According to Chris Midgley, head of analytics at S&P Global Platts, there is still so much oil stored that tanks would hit their limit in about 3 weeks. Traders are starting to pay whatever consumers they have now to take the oil, so that they don’t have to look for ways to keep it somewhere safe.
To some sellers, closing their business seems to be less of a loss than giving away oil in this manner. Oil producing companies are announcing that they’d lessen the production to fit the demand better, and even though it may help them for a period of time, it won’t be enough due to lack of sufficient storage facilities.
Specialists are saying that the only way it can improve is if things go back to normal and people start to live their life as usual. Just encouraging people to open a few shops and go to their workplace won’t make much of a difference. But all of this is impossible in the midst of the global crisis, as it’d put everyone in danger.
Francisco Blanch is a commodity strategist at Bank of America, and he said that the combination of the pandemic and the war of oil price between Saudi Arabia and Russia could cause inventories to rise to 900 million barrels very soon and the world currently has only about 1.5 billion barrels of storage available for crude oil.
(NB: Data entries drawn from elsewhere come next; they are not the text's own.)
Lemma teardown_is_final_witness :
  exists s s' vr', rtc world_step s s' /\ sys_records s' !! "execution-1" = Some vr' /\
    ending (vr_State vr') = true.
Proof.
  destruct world_history as (s & vr & s' & Hrun & Hrun' & _ & Hvr & Hend & _). exists s, s'.
  destruct (teardown_is_final _ _ _ _ s s' "execution-1" vr world_sha256_size Hrun Hvr Hend Hrun')
    as (vr' & Hvr' & Hend'). exists vr'. split_and!; done.
Defined.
This would cause producers in U.S. and Canada to get deeply in the red when hedges run out. Moreover, the economy of Iraq, Venezuela, Nigeria and other weaker OPEC countries would collapse.
This is a historical decline and the only way people can be optimistic now is to temporarily close down various oil-crude industries, and fund the research centres to gain an effective vaccine as soon as possible for things to get back to the way it was.